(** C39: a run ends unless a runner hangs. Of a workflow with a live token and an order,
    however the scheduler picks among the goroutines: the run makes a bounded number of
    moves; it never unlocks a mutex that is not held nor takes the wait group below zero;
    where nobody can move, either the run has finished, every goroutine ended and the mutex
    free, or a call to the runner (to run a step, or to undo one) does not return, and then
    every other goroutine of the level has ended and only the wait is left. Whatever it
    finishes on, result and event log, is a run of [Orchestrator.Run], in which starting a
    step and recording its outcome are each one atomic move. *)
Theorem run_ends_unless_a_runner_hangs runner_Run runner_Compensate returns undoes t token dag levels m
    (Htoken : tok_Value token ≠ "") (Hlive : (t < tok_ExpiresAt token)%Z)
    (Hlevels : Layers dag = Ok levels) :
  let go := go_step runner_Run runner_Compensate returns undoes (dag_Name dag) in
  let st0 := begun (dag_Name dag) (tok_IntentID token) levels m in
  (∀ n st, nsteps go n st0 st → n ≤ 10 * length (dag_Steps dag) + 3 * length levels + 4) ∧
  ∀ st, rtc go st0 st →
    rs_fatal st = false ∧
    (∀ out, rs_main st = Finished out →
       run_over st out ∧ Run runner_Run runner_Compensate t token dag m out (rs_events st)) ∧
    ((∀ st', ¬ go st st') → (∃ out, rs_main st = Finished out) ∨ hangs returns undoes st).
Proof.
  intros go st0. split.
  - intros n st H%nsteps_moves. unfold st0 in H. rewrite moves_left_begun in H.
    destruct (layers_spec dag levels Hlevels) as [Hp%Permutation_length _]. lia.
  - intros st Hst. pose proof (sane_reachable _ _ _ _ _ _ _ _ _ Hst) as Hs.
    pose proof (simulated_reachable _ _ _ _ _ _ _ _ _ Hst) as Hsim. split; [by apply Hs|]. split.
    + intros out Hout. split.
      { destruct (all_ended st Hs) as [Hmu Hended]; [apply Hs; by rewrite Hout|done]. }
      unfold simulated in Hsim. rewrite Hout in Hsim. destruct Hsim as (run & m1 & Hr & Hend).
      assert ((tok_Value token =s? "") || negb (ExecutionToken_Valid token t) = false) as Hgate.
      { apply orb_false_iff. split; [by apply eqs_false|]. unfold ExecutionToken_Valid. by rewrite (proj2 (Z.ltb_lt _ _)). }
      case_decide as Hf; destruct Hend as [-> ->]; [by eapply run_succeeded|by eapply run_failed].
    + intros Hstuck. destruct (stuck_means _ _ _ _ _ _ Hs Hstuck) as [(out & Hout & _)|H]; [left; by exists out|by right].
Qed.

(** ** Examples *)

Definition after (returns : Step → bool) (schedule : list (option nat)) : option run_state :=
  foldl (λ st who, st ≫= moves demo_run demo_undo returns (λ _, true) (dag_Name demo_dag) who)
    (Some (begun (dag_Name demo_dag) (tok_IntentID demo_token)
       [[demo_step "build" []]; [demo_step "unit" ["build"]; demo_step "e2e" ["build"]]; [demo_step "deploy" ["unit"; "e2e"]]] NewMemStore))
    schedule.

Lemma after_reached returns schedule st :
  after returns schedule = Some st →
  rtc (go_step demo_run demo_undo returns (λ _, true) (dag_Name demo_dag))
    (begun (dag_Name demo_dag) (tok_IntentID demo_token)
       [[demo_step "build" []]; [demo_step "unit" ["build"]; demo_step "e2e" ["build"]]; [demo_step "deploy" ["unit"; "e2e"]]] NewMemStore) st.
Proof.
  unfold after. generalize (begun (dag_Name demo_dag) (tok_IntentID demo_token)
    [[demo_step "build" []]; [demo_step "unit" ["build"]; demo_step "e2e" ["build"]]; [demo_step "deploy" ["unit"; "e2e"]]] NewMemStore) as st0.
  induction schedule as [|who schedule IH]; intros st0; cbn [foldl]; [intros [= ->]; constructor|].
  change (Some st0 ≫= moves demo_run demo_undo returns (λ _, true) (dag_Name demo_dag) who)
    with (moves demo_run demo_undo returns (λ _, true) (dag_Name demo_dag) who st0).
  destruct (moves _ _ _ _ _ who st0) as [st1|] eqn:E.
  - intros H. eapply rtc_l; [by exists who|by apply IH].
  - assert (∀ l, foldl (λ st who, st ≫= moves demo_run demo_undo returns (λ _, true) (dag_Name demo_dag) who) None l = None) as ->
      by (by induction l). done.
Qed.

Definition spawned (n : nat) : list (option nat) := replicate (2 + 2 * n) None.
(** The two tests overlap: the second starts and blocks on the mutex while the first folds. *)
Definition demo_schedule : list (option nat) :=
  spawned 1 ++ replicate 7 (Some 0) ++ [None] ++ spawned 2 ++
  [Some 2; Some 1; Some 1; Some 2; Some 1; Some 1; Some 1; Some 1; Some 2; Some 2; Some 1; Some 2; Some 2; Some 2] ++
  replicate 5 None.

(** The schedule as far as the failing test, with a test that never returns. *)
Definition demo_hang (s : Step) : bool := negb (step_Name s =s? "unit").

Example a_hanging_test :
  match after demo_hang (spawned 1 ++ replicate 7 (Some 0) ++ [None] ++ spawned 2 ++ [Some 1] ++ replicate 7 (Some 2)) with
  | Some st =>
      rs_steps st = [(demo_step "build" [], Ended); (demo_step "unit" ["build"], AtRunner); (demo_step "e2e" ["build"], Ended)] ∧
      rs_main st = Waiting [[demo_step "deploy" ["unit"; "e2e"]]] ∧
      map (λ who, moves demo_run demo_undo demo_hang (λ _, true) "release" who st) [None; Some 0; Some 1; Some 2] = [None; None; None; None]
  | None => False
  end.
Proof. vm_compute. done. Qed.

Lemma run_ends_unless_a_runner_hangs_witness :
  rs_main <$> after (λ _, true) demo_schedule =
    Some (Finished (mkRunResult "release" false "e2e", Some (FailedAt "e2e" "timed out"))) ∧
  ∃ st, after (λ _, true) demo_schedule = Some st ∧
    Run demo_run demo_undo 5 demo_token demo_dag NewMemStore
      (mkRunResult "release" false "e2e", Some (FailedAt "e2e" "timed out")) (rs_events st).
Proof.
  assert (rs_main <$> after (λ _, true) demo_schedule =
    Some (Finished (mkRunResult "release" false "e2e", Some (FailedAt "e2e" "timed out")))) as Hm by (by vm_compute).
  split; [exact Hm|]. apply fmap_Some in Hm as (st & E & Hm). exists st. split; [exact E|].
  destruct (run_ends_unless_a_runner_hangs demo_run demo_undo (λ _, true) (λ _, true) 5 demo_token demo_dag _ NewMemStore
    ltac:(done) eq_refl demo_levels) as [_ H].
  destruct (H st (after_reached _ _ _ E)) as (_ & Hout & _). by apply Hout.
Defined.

## Task directions
Copy back the listing above exactly, but only from the line with "where nobody can" through the line with "(∀ out, rs_main st = Finished out →", both ends included.

## Answer to this task
    where nobody can move, either the run has finished, every goroutine ended and the mutex
    free, or a call to the runner (to run a step, or to undo one) does not return, and then
    every other goroutine of the level has ended and only the wait is left. Whatever it
    finishes on, result and event log, is a run of [Orchestrator.Run], in which starting a
    step and recording its outcome are each one atomic move. *)
Theorem run_ends_unless_a_runner_hangs runner_Run runner_Compensate returns undoes t token dag levels m
    (Htoken : tok_Value token ≠ "") (Hlive : (t < tok_ExpiresAt token)%Z)
    (Hlevels : Layers dag = Ok levels) :
  let go := go_step runner_Run runner_Compensate returns undoes (dag_Name dag) in
  let st0 := begun (dag_Name dag) (tok_IntentID token) levels m in
  (∀ n st, nsteps go n st0 st → n ≤ 10 * length (dag_Steps dag) + 3 * length levels + 4) ∧
  ∀ st, rtc go st0 st →
    rs_fatal st = false ∧
    (∀ out, rs_main st = Finished out →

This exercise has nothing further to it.